D’un marais à l’autre en pays de Retz et nord Marais breton

D’un marais à l’autre en pays de Retz et nord Marais breton, par l’Union des syndicats des marais du Sud-Loire, Mireille Loquais, avec la contribution d’Édouard Boutet, Brigitte de La Brosse et François Forest. Nantes : Coiffard, 2021 (248 p., ill., cartes, 27,5 €).
Ici, les paysages sont souvent lunaires. Tantôt irréels, parfois intrigants, ils demeurent le plus souvent apaisants. L’évocation des marais réunis du Pays de Retz et de Nord-Bretagne commence certes par un cours de géographie. Au sud de la Loire-Atlantique, et débordant quelque peu sur la Vendée voisine, sur plus de 20 000 hectares, la terre s’unit à l’eau, le sable accueille les herbages et les pâturages… Mais ce voyage est aussi une leçon d’histoire. Il nous emmène à la rencontre d’hommes et de femmes admirables qui, au fil des siècles, ont su assainir cet espace. Ils ont su en tirer profit au travers de la chasse, la pêche, l’ensemencement de prairies, l’installation d’élevages. Le rôle nourricier du Marais a depuis longtemps été consacré. De même, sa contribution à la diversité environnementale a été maintes fois soulignée. Cela n’est que justice, tant cette étendue protège des espèces rares en matière de flore et de faune. Mais pour combien de temps encore, et avec quels acteurs ?
Ce n’est pas le moindre mérite de l’ouvrage collectif  D’un Marais à l’autre en Pays de Retz et Nord Marais breton que d’aborder de front ces questions. Le livre a été publié à l’initiative de l’Union des syndicats des Marais du Sud-Loire. Comme le remarque très justement son président François Forest dans son mot de présentation, «  jusqu’ici, différentes actions humaines, notamment l’élevage herbager, permettent de sauvegarder cet espace. Sans ces activités ancestrales, le Marais ne serait plus. » Or cette vaste zone naturelle se révèle tout simplement cruciale pour les populations urbaines des Pays de Loire. Une moitié de l’année, elle leur sert de zone tampon des bassins versants. Le reste du temps, elle apparaît comme une précieuse réserve d’eau douce. Mais pour cela, il faut une présence humaine.

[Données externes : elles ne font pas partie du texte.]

(** C9 as stated fails: the base name of [word/headerparts/x.xml] starts
    with neither [header] nor [footer], yet the entry is classified as a
    header/footer part and the output has no entry of that name. *)
Lemma subdirectory_entry_dropped :
  Str.basename "word/headerparts/x.xml" = "x.xml"
  /\ is_header_footer_part "word/headerparts/x.xml" = true
  /\ In "word/headerparts/x.xml" (namelist Demo.src)
  /\ match _replace_header_footer_parts Demo.fromstring Demo.tostring
                                        Demo.src Demo.tpl with
     | Ok st => ~ In "word/headerparts/x.xml" (namelist (out_zip st))
     | Raise _ => False
     end.
Proof.
  split; [reflexivity|]. split; [reflexivity|].
  split; [vm_compute; tauto|].
  vm_compute.
  intro H. repeat (destruct H as [H|H]; [discriminate H|]). exact H.
Qed.

Lemma demo_run :
  _replace_header_footer_parts Demo.fromstring Demo.tostring
                               Demo.src Demo.tpl = Ok Demo.st.
Proof. vm_compute. reflexivity. Qed.

Lemma passthrough_entries_copied_witness :
  (exists b, lookup Demo.src "word/styles.xml" = Some b
             /\ In ("word/styles.xml", b) (out_zip Demo.st)
             /\ lookup (out_zip Demo.st) "word/styles.xml" = Some b)
  /\ (NoDup (namelist Demo.src) ->
      forall b, In ("word/styles.xml", b) Demo.src ->
                In ("word/styles.xml", b) (out_zip Demo.st)
                /\ lookup (out_zip Demo.st) "word/styles.xml" = Some b).
Proof.
  apply (passthrough_entries_copied Demo.fromstring Demo.tostring
           Demo.src Demo.tpl Demo.st "word/styles.xml").
  - vm_compute. reflexivity.
  - vm_compute. tauto.
  - discriminate.
  - discriminate.
  - discriminate.
  - reflexivity.
  - reflexivity.
Defined.

Lemma canonical_parts_from_smallest_name_witness :
  exists name data,
    Str.least name (filter is_tpl_header (namelist Demo.tpl))
    /\ lookup Demo.tpl name = Some data
    /\ In ("word/header1.xml", data) (out_zip Demo.st)
    /\ lookup (out_zip Demo.st) "word/header1.xml" = Some data.
Proof.
  apply (proj1 (canonical_parts_from_smallest_name
                  Demo.fromstring Demo.tostring Demo.src Demo.tpl Demo.st
                  ltac:(vm_compute; reflexivity))).
  exists "word/header1.xml". split; [vm_compute; tauto | reflexivity].
Defined.

Lemma template_media_copied_unless_present_witness :
  (~ In "word/media/logo.png" (namelist Demo.src) ->
   exists b, lookup Demo.tpl "word/media/logo.png" = Some b
             /\ In ("word/media/logo.png", b) (out_zip Demo.st)
             /\ lookup (out_zip Demo.st) "word/media/logo.png" = Some b)
  /\ (In "word/media/logo.png" (namelist Demo.src) ->
      exists b, lookup Demo.src "word/media/logo.png" = Some b
                /\ In ("word/media/logo.png", b) (out_zip Demo.st)
                /\ lookup (out_zip Demo.st) "word/media/logo.png" = Some b).
Proof.
  apply (template_media_copied_unless_present Demo.fromstring Demo.tostring
           Demo.src Demo.tpl Demo.st "word/media/logo.png").
  - vm_compute. reflexivity.
  - vm_compute. tauto.
  - reflexivity.
Defined.
(* ===== verification/_CoqProject ===== *)
-Q . S2P
Prelude.v
Bits.v
Cutils.v
Bytes.v
Sha256.v
Sha256Ok.v
Hmac.v
AesTables.v
Aes.v
AesOk.v
AesKey.v
AesFile.v
AesFileOk.v
IoMem.v
Plic.v
Pci.v
PciOk.v
PciBus.v
PciIntx.v
PciMsi.v
Virtio.v
VirtioWalk.v
VirtioCopy.v
VirtioOk.v
VirtioRam.v
I8259.v
IoApic.v
Aplic.v
AplicOk.v
AplicSim.v
Lapic.v
LapicOk.v
Clint.v
Resource.v
Fdt.v
FdtOk.v
RvAlu.v
RvState.v
RvMem.v
RvWalk.v
RvCsr.v
RvTrap.v
RvTlb.v
RvFence.v
Softfp.v
SoftfpSpec.v
SoftfpRound.v
SoftfpArith.v
SoftfpSqrt.v
SoftfpFma.v
SoftfpCmp.v
SoftfpIeee.v
SoftfpConv.v
RvFp.v
RvInsn.v
RvAmo.v
RvInterp.v
RvWf.v
RvRvc.v
RvSbi.v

Si la profession agricole finit par être ensevelie sous ses difficultés incessantes, il ne restera plus grand monde pour assurer la mission indispensable d’entretenir les chemins et les fossés au quotidien. Sans parler de la disparition de savoir-faire locaux nés de l’accumulation de gestes ancestraux. Et bien sûr, quid de la fonction nourricière des éleveurs ? Pour illustrer la complexité de l’enjeu, en même temps que la beauté de cette réalisation à la fois naturelle et humaine, la plus grande diversité de compétences interviennent tout au long de l’ouvrage : géologues, hydrologues, guides naturalistes, juristes, techniciens, botanistes, historiens. Mais cette somme d’érudition ne doit pas rebuter le lecteur, car une récompense l’attend. Son iconographie est tellement riche, en particulier en photos animalières, que l’ouvrage savant pourrait tout aussi bien être rangé dans la catégorie des beaux livres.